───── INPUT
(** * Symbol extraction and cross-reference linking of the knowledge base

    A shallow embedding of [src/knowledge_base/code_parser.py] and of the
    graph half of [src/knowledge_base/graph_db_manager.py].

    - The tree-sitter syntax tree is a rose tree of [Node]s; each node
      carries what the code reads from it: [type], the text of its byte
      range, its start and end points, whether it is a named node, and the
      field under which it hangs in its parent.
    - Python values that may be [None] are [option]s; an f-string renders
      [None] as the text "None" ([render]).
    - A Python [dict] is an association list without repeated keys that
      keeps insertion order ([dict_set], [dict_get]), because the linker
      iterates over [.items()].
    - The graph store is reached through [merge_node] and
      [merge_relationship]; a run records the calls it makes as [Upsert]s,
      and every call hands its query to the driver, which returns or
      raises ([Driver]). *)

From Stdlib Require Import String Ascii List Bool Arith NArith Lia
  DecimalString.
Import ListNotations.
Open Scope string_scope.
Open Scope list_scope.

Set Implicit Arguments.

(** ** Python strings *)

Module PyStr.

(** [s.startswith(p)] *)
Fixpoint startswith (p s : string) : bool :=
  match p, s with
  | EmptyString, _ => true
  | String a p', String b s' => Ascii.eqb a b && startswith p' s'
  | String _ _, EmptyString => false
  end.

(** [sub in s] *)
Fixpoint contains (sub s : string) : bool :=
  startswith sub s ||
  match s with
  | EmptyString => false
  | String _ s' => contains sub s'
  end.

Definition dot : ascii := "."%char.

(** [s.split(".")] *)
Fixpoint split_dot (s : string) : list string :=
  match s with
  | EmptyString => [EmptyString]
  | String c r =>
      if Ascii.eqb c dot then EmptyString :: split_dot r
      else match split_dot r with
           | h :: t => String c h :: t
           | [] => [String c EmptyString]
           end
  end.

(** [s.split(".", 1)] *)
Fixpoint split_dot_1 (s : string) : list string :=
  match s with
  | EmptyString => [EmptyString]
  | String c r =>
      if Ascii.eqb c dot then [EmptyString; r]
      else match split_dot_1 r with
           | h :: t => String c h :: t
           | [] => [String c EmptyString]
           end
  end.

(** How an f-string shows a value that may be [None]. *)
Definition render (o : option string) : string :=
  match o with
  | Some s => s
  | None => "None"
  end.

(** Truth value of a value that is [None] or a [str]. *)
Definition truthy (o : option string) : bool :=
  match o with
  | Some s => negb (String.eqb s "")
  | None => false
  end.

(** [os.path.basename] for POSIX paths: what follows the last slash. *)
Fixpoint basename (p : string) : string :=
  match p with
  | EmptyString => EmptyString
  | String c r =>
      if contains "/" r then basename r
      else if Ascii.eqb c "/"%char then r else p
  end.

End PyStr.
Import PyStr.

Definition key_dec : forall a b : option string, {a = b} + {a <> b}.
Proof. decide equality; apply string_dec. Defined.

(** ** Python dictionaries, insertion ordered *)

Section Dict.
Variables K V : Type.
Variable K_dec : forall a b : K, {a = b} + {a <> b}.
Lemma organise_item_lacks_key (item : dict) (As Ps : list pyval) (fd : dict)
    (t : list (text * (list pyval * list pyval))) :
  lacks_key item ->
  tally_ok fd t ->
  organise_item item (bucket As Ps, PDict fd) = Raise KeyError.
Proof.
  intros Hlack Ht. unfold organise_item.
  destruct Hlack as [Hf|[[f [Hf Hs]]|[f [s [Hf [Hs [Hres Hlack]]]]]]].
  - now rewrite Hf.
  - now rewrite Hf, Hs.
  - destruct (tally_step (mk_graded f s PNone PNone) fd t Ht) as [A [P [He _]]].
    cbn [v_field] in He.
    destruct (field_entry_ready fd f A P He) as [fd1 [ed [H1 [Hl [HA [HP [HS Hset]]]]]]].
    unfold key in *. rewrite Hf, Hs. cbn [bind py_contains hashable].
    rewrite H1. cbn [bind py_getitem]. rewrite (dict_get_str _ _ _ Hl).
    cbn [bind py_getitem]. rewrite (dict_get_str _ _ _ HS).
    cbn [bind py_contains hashable dict_has dict_lookup py_setitem]. rewrite Hset.
    destruct Hlack as [Ha|[a [Ha Hp]]].
    + destruct (entry_appends s PNone PNone ed A P Hres HA HP HS)
        as [e2 [e3 [e4 [e5 [H2 _]]]]].
      unfold key in H2. rewrite Ha.
      assert (H2' := append_in_field f _ fd (Ok PNone) _ e2 H2).
      now rewrite (append_at_raising_argument _ _ _ _ KeyError H2').
    + destruct (entry_appends s a PNone ed A P Hres HA HP HS)
        as [e2 [e3 [e4 [e5 [H2 [H3 _]]]]]].
      unfold key in H2, H3. rewrite Ha, Hp.
      rewrite (append_in_field f _ fd (Ok a) _ e2 H2). cbn [bind].
      assert (H3' := append_in_field f _ fd (Ok PNone) _ e3 H3).
      now rewrite (append_at_raising_argument _ _ _ _ KeyError H3').
Qed.

Lemma malformed_record (upper : text -> text) (good : list dict) (vs : list graded)
    (item : dict) (rest : list dict) :
  Forall2 graded_item good vs ->
  (shadowing item ->
   calculate_field_accuracy upper (good ++ item :: rest) = Raise AttributeError)
  /\ (lacks_key item ->
      calculate_field_accuracy upper (good ++ item :: rest) = Raise KeyError).
Proof.
  intros Hgood.
  destruct (organise_tally good vs Hgood [] [] [] [] (Forall2_nil _)) as [fd [Hrun Ht]].
  change (bucket [] []) with empty_bucket in Hrun.
  unfold calculate_field_accuracy.
  rewrite (organise_prefix good (item :: rest) _ _ Hrun). cbn [organise app].
  split.
  - intros Hs. destruct Hs as [f [s [a [p [Hf Hrest]]]]].
    destruct (tally_step (mk_graded f s a p) fd _ Ht) as [A [P [He _]]].
    cbn [v_field] in He.
    rewrite (organise_item_shadowing item _ _ fd f A P); [reflexivity | | exact Hf | exact He].
    exists f, s, a, p. tauto.
  - intros Hl. now rewrite (organise_item_lacks_key item _ _ fd _ Hl Ht).
Qed.
(** A window that does not parse to a number never ends: under a policy
    whose [timeWindow] is read as [NaN], the fixed-window and the
    token-bucket limiter store the invalid date as [resetTime], and a
    client's requests, however far apart in time, are allowed only while
    their number is below [requestLimit]; after that every request is
    denied. *)
Theorem NaN_window_never_resets
    (alg : RateLimiterAlgorithm) (w : World) (clientId : string)
    (config : RateLimitConfig.t) (now : Z) (rest : list Z) :
  alg = FixedWindowLimiter.algorithm \/ alg = TokenBucketLimiter.algorithm ->
  parseTimeWindow (RateLimitConfig.timeWindow config) = NaN ->
  fresh_or_expired w clientId now ->
  exists rs w',
    serve alg clientId config (now :: rest) w = Returned rs w' /\
    List.map RateLimitStatus.allowed rs
    = quota_flags (RateLimitConfig.requestLimit config) (S (List.length rest)) /\
    List.Forall (fun r => RateLimitStatus.resetTime r = NaN) rs.
Proof.
  intros Halg Hparse Hfresh.
  assert (Hany : List.Forall (fun t => JS.leb NaN (Num t) = false) rest).
  { apply List.Forall_forall. reflexivity. }
  destruct Halg as [-> | ->].
  - destruct (fixed_window_start w clientId config now Hfresh)
      as (w1 & a1 & Hrun & Hget & Hcount & Hreset & _).
    rewrite Hparse in Hrun, Hreset.
    change (FixedWindowLimiter.windowEnd now NaN) with NaN in Hrun, Hreset.
    destruct (quota_after_first FixedWindowLimiter.algorithm _ _ _ _ rest w w1 Hrun
                (fixed_window_running _ _ _ _ 1 w1 a1 Hget Hreset Hcount Hany))
      as (rs & w' & Hs & Hf & _ & He).
    exists rs, w'. auto.
  - destruct (token_bucket_start w clientId config now Hfresh)
      as (w1 & a1 & Hrun & Hget & Hcount & Hreset & _).
    rewrite Hparse in Hrun, Hreset.
    change (JS.newDate (JS.add (Num now) NaN)) with NaN in Hrun, Hreset.
    destruct (quota_after_first TokenBucketLimiter.algorithm _ _ _ _ rest w w1 Hrun
                (token_bucket_running _ _ _ _ 1 w1 a1 Hget Hreset Hcount Hany))
      as (rs & w' & Hs & Hf & _ & He).
    exists rs, w'. auto.
Qed.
──────────
* PROBLEM *
Report the tally of lines in the listing that carry the string "startswith", and nothing else.

* RESULT OF THIS TASK *
4